With all of these possible breakdowns that can let harmful pathogens like bad bacteria and fungi like candida through, you could end up with an overgrowth of either (or both) in the small intestine itself. This is not good. If you have tried in the past to heal your gut with probiotics, but ended up feeling much worse, this is probably the cause.
Many of us do not have this problem. Our problem is farther on, and it is sneaky. It has to do with bad pathogens in our large intestine and all those large particles of food that we did not break down efficiently earlier on.

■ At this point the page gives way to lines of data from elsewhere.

(** * Writeback actions: dispatch, validation contracts and enablement gate

    A shallow embedding of [metabase.actions] (src/metabase/actions.clj) and
    of the condition-rule evaluator of the SmartScalar visualization.

    Clojure is dynamically typed, so the embedding works over one universe of
    Clojure values.  Functions carry their declared parameter count and are
    applied to argument lists, as the Clojure runtime does: applying a
    function to the wrong number of arguments is an [ArityException]. *)

From Stdlib Require Import String Ascii List ZArith Bool Lia.
From ExtLib Require Import Structures.Monad.
Import ListNotations.
Import MonadNotation.
Local Open Scope string_scope.
Local Open Scope Z_scope.
Local Open Scope monad_scope.
Set Warnings "-register-all".

(** ** Clojure values *)

(** A keyword is a namespace (empty when unqualified) and a name:
    [:row/create] is [VKw "row" "create"], [:database] is [VKw EmptyString "database"].
    Maps are association lists from keys to values; a map built by the
    Clojure reader has no repeated key.  These are the values a decoded
    request body is made of (arrays decode to vectors). *)
Inductive value : Type :=
| VNil
| VBool (b : bool)
| VInt (z : Z)
| VStr (s : string)
| VKw (ns name : string)
| VVec (items : list value)
| VMap (entries : list (value * value)).

Definition kw (name : string) : value := VKw EmptyString name.
(** * Cache, session, rate-limiting and queueing layer of [redis-config-template.js]

    A shallow embedding of the utilities exported by
    [src/redis-config-template.js] ([cache], [sessionStore], [rateLimiter],
    [queue], [conversationCache]) over an executable model of the Redis
    commands they issue, followed by the properties of the layer.

    Conventions.
    - JavaScript documents are values of [json]; objects are finite maps, so
      that deep equality of documents is Leibniz equality.
    - The JavaScript [null] is [JNull]; [undefined] (a missing property or an
      omitted argument) is [None].
    - An [async] function is a computation in the monad [M]: it threads the
      state of the outside world (the Redis keyspace, the clock, the scheduled
      connection faults and the log of issued commands) and either returns a
      value or throws.
    - [JSON.stringify] and [JSON.parse] belong to the JavaScript runtime, not
      to the repository; they are the operations of the class [JSON], and
      what is assumed of them is the class [JSONLaws]. *)

From Stdlib Require Import ZArith Ascii String DecimalString DecimalZ DecimalPos.
From stdpp Require Import gmap strings list fin_maps.

Local Open Scope string_scope.
Local Open Scope list_scope.
Local Open Scope Z_scope.

(** ** JavaScript values *)

Module JS.

#[local] Unset Elimination Schemes.

(** Documents: what [JSON.parse] can return. Numbers are the integers;
    objects are finite maps from property names. *)
Inductive json : Type :=
  | JNull
  | JBool (b : bool)
  | JNum (n : Z)
  | JStr (s : string)
  | JArr (items : list json)
  | JObj (props : gmap string json).

#[local] Set Elimination Schemes.

(** Number of constructors of a document; the measure behind [json_ind]. *)
Fixpoint jsize (v : json) : nat :=
  match v with
  | JArr items => S (foldr (fun x acc => (jsize x + acc)%nat) 0%nat items)
  | JObj props => S (map_fold (fun _ x acc => (jsize x + acc)%nat) 0%nat props)
  | _ => 1%nat
  end.

(** [ToBoolean] of a document. *)
Definition truthy (v : json) : bool :=
  match v with
  | JNull => false
  | JBool b => b
  | JNum n => negb (n =? 0)
  | JStr s => negb (String.eqb s "")
  | JArr _ | JObj _ => true
  end.

(** Decimal rendering of an integer, as in a template literal or in the
    textual value of a Redis counter. *)
Definition string_of_Z (n : Z) : string := NilZero.string_of_int (Z.to_int n).

(** The integer written by a canonical decimal string (no sign [+], no
    leading zeros, no [-0]), if any. *)
Definition Z_of_string (s : string) : option Z :=
  match NilZero.int_of_string s with
  | Some d =>
      let n := Z.of_int d in
      if String.eqb (string_of_Z n) s then Some n else None
  | None => None
  end.

(** [v.name] for a property name that is neither an array index nor
    [length]: only objects carry such a property. *)
Definition get_prop (v : json) (name : string) : option json :=
  match v with
  | JObj props => props !! name
  | _ => None
  end.

Definition indexed {A} (f : A -> json) (l : list A) : gmap string json :=
  list_to_map (imap (fun i x => (string_of_Z (Z.of_nat i), f x)) l).

(** The own enumerable properties copied by a spread [{...v}]; [None] is
    [undefined]. Strings spread their characters, arrays their items. *)
Definition own_props (v : option json) : gmap string json :=
  match v with
  | Some (JObj props) => props
  | Some (JArr items) => indexed id items
  | Some (JStr s) =>
      indexed (fun c => JStr (String c "")) (list_ascii_of_string s)
  | _ => ∅
  end.

(** [{...a, ...b}]: the properties of [b] win. *)
Definition spread (a b : gmap string json) : gmap string json := b ∪ a.

(** [s.replace(pat, rep)] for a string pattern: the first occurrence only. *)
Fixpoint drop_chars (n : nat) (s : string) : string :=
  match n, s with
  | S n', String _ s' => drop_chars n' s'
  | _, _ => s
  end.

Fixpoint replace (pat rep s : string) : string :=
  if String.prefix pat s then rep +:+ drop_chars (String.length pat) s
  else match s with
       | "" => ""
       | String c s' => String c (replace pat rep s')
       end.

(** [Date.prototype.toISOString] of a time in milliseconds since the epoch
    (proleptic Gregorian calendar, UTC). *)
Definition pad (width : nat) (n : Z) : string :=
  let s := string_of_Z n in
  String.concat "" (replicate (width - String.length s) "0") +:+ s.

Definition civil_of_days (days : Z) : Z * Z * Z :=
  let z := days + 719468 in
  let era := z / 146097 in
  let doe := z mod 146097 in
  let yoe := (doe - doe / 1460 + doe / 36524 - doe / 146096) / 365 in
  let doy := doe - (365 * yoe + yoe / 4 - yoe / 100) in
  let mp := (5 * doy + 2) / 153 in
  let d := doy - (153 * mp + 2) / 5 + 1 in
  let m := if mp <? 10 then mp + 3 else mp - 9 in
  let y := yoe + era * 400 + (if m <=? 2 then 1 else 0) in
  (y, m, d).

Definition year_string (y : Z) : string :=
  if (0 <=? y) && (y <=? 9999) then pad 4 y
  else (if y <? 0 then "-" else "+") +:+ pad 6 (Z.abs y).

Definition toISOString (ms : Z) : string :=
  let secs := ms / 1000 in
  let '(y, m, d) := civil_of_days (secs / 86400) in
  year_string y +:+ "-" +:+ pad 2 m +:+ "-" +:+ pad 2 d +:+ "T" +:+
  pad 2 (secs / 3600 mod 24) +:+ ":" +:+ pad 2 (secs / 60 mod 60) +:+ ":" +:+
  pad 2 (secs mod 60) +:+ "." +:+ pad 3 (ms mod 1000) +:+ "Z".

End JS.
Export JS.

(** [JSON.stringify] and [JSON.parse]; [JSON_parse] is [None] where
    [JSON.parse] throws a [SyntaxError]. *)
Class JSON := {
  JSON_stringify : json -> string;
  JSON_parse : string -> option json
}.

(** What the layer relies on: a document survives serialisation, and the
    serialised text is never the empty string. *)
Class JSONLaws `{JSON} : Prop := {
  parse_stringify : forall v, JSON_parse (JSON_stringify v) = Some v;
  stringify_nonempty : forall v, JSON_stringify v <> ""
}.
(** * asesor_financiero: safety filter, data sanitizer and BCRP context resolver

    A shallow embedding of [security.py], [bcrp_api.py], the turn handler and
    the context step of [app.py] and the context formatting of
    [rag_manager.py], and the properties of the specification proved (or
    refuted) against it.

    Python [str] values are sequences of Unicode code points; they are modelled
    as lists of code points.  The parts of Python's Unicode database the code
    relies on ([str.lower], [str.isspace], the [re] categories) are an
    interface, [Unicode], fixed on the Latin-1 range where the configured
    keywords and patterns live, with one executable instance. *)

From Stdlib Require Import Strings.String Strings.Ascii.
From Stdlib Require Import List NArith ZArith Bool Arith Lia PrimFloat.
Import ListNotations.

Set Implicit Arguments.

(* ================================================================== *)
(** ** Python strings *)
(* ================================================================== *)

Definition char := N.
Definition str := list char.

(** Source literals are written as UTF-8 text and decoded to code points. *)
Fixpoint utf8_decode (pending : nat) (acc : N) (bs : list N) : str :=
  match bs with
  | [] => []
  | b :: bs' =>
      match pending with
      | O =>
          if (b <? 128)%N then b :: utf8_decode 0 0%N bs'
          else if (b <? 192)%N then b :: utf8_decode 0 0%N bs'
          else if (b <? 224)%N then utf8_decode 1 (N.land b 31) bs'
          else if (b <? 240)%N then utf8_decode 2 (N.land b 15) bs'
          else utf8_decode 3 (N.land b 7) bs'
      | S k =>
          let acc' := (acc * 64 + N.land b 63)%N in
          match k with
          | O => acc' :: utf8_decode 0 0%N bs'
          | S _ => utf8_decode k acc' bs'
          end
      end
  end.

Definition U (s : string) : str :=
  utf8_decode 0 0%N (map N_of_ascii (list_ascii_of_string s)).

Definition char_eqb (a b : char) : bool := (a =? b)%N.

Fixpoint str_eqb (a b : str) : bool :=
  match a, b with
  | [], [] => true
  | x :: a', y :: b' => char_eqb x y && str_eqb a' b'
  | _, _ => false
  end.

(** [s.startswith(p)] *)
Fixpoint startswith (p s : str) : bool :=
  match p, s with
  | [], _ => true
  | a :: p', b :: s' => char_eqb a b && startswith p' s'
  | _ :: _, [] => false
  end.

(** [x in s] for two strings: substring containment. *)
Fixpoint str_in (x s : str) : bool :=
  startswith x s ||
  match s with
  | [] => false
  | _ :: s' => str_in x s'
  end.

(** [sep.join(parts)] *)
Fixpoint join (sep : str) (parts : list str) : str :=
  match parts with
  | [] => []
  | [p] => p
  | p :: rest => p ++ sep ++ join sep rest
  end.

(** The newline character. *)
Definition NL : str := [10%N].

(* ------------------------------------------------------------------ *)
(** *** The Latin-1 range of the Unicode tables *)

Definition is_latin1 (s : str) : bool := forallb (fun c => (c <? 256)%N) s.

(** [chr(c).lower()] for [c < 256]: A-Z and U+00C0..U+00DE except the
    multiplication sign U+00D7 move up by 32. *)
Definition lower1 (c : char) : char :=
  if ((65 <=? c) && (c <=? 90))%N then (c + 32)%N
  else if ((192 <=? c) && (c <=? 222) && negb (c =? 215))%N then (c + 32)%N
  else c.

(** [chr(c).isspace()] for [c < 256]. *)
Definition isspace1 (c : char) : bool :=
  (((9 <=? c) && (c <=? 13)) || ((28 <=? c) && (c <=? 32))
   || (c =? 133) || (c =? 160))%N.

(** [chr(c).isdecimal()] for [c < 256]. *)
Definition isdecimal1 (c : char) : bool := ((48 <=? c) && (c <=? 57))%N.

(** [chr(c).isalnum()] for [c < 256]. *)
Definition isalnum1 (c : char) : bool :=
  (((48 <=? c) && (c <=? 57)) || ((65 <=? c) && (c <=? 90))
   || ((97 <=? c) && (c <=? 122))
   || (c =? 170) || (c =? 178) || (c =? 179) || (c =? 181)
   || (c =? 185) || (c =? 186) || ((188 <=? c) && (c <=? 190))
   || ((192 <=? c) && (c <=? 255) && negb (c =? 215) && negb (c =? 247)))%N.

(** What the code uses of Python's Unicode database.  [lower] is [str.lower];
    [isspace], [isdecimal] and [isalnum] are the tests behind [str.split()] and
    the [re] categories [\s], [\d] and [\w]; [casematch p c] says that the
    subject character [c] matches the pattern literal [p] under
    [re.IGNORECASE].  On Latin-1 text they are the tables above; [str.lower]
    rewrites a Latin-1 segment in place whatever surrounds it (its only
    context rule concerns the Greek capital sigma).  An ASCII symbol has no
    case, so it matches itself only; and the characters a literal matches
    under [re.IGNORECASE] are its case variants, of the same category. *)
Class Unicode := {
  lower : str -> str;
  isspace : char -> bool;
  isdecimal : char -> bool;
  isalnum : char -> bool;
  casematch : char -> char -> bool;
  lower_latin1 : forall k, is_latin1 k = true -> lower k = map lower1 k;
  lower_local : forall pre k post, is_latin1 k = true ->
    exists x y, lower (pre ++ k ++ post) = x ++ map lower1 k ++ y;
  isspace_latin1 : forall c, (c < 256)%N -> isspace c = isspace1 c;
  isdecimal_latin1 : forall c, (c < 256)%N -> isdecimal c = isdecimal1 c;
  isalnum_latin1 : forall c, (c < 256)%N -> isalnum c = isalnum1 c;
  casematch_latin1 : forall p c, (p < 256)%N -> (c < 256)%N ->
    casematch p c = char_eqb (lower1 p) (lower1 c);
  casematch_symbol : forall p c, (p < 128)%N -> isalnum1 p = false ->
    casematch p c = char_eqb p c;
  casematch_class : forall p c, (p < 256)%N -> casematch p c = true ->
    isspace c = isspace p /\ isdecimal c = isdecimal p;
  isdecimal_isalnum : forall c, isdecimal c = true -> isalnum c = true;
  isdecimal_not_space : forall c, isdecimal c = true -> isspace c = false
}.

Without enough good bacteria to keep the bad bacteria in check, our large intestine becomes inflamed. This inflammation breaks down the single-cell thick lining of your large intestine. When it breaks down, large food particles enter our bloodstream. Here, your immune system stages an attack on these large food particles, leading to inflammation and swelling throughout your body. If this goes on long enough, your immune system confuses the food proteins with your body proteins and soon you end up with an autoimmune disease.
You don’t want to let things go this far. If you are feeling gassy, bloated, swollen/puffy, like your brain is in a fog, low on energy, sleepless, have skin issues like eczema or acne, have diarrhea or constipation, joint pain, have increasingly worse allergy symptoms, and/or catch colds and flu easier than you have before, it may be all in your gut.
Your digestion may be the cause of feeling not quite right medically, even though your labs show you are still “normal.”
This is the end of part 2 If you missed part one, read it here.
I know this is very simplified. I did it to give you a quick overview and not overwhelm you trying to figure out how all the parts work in and out of digestion.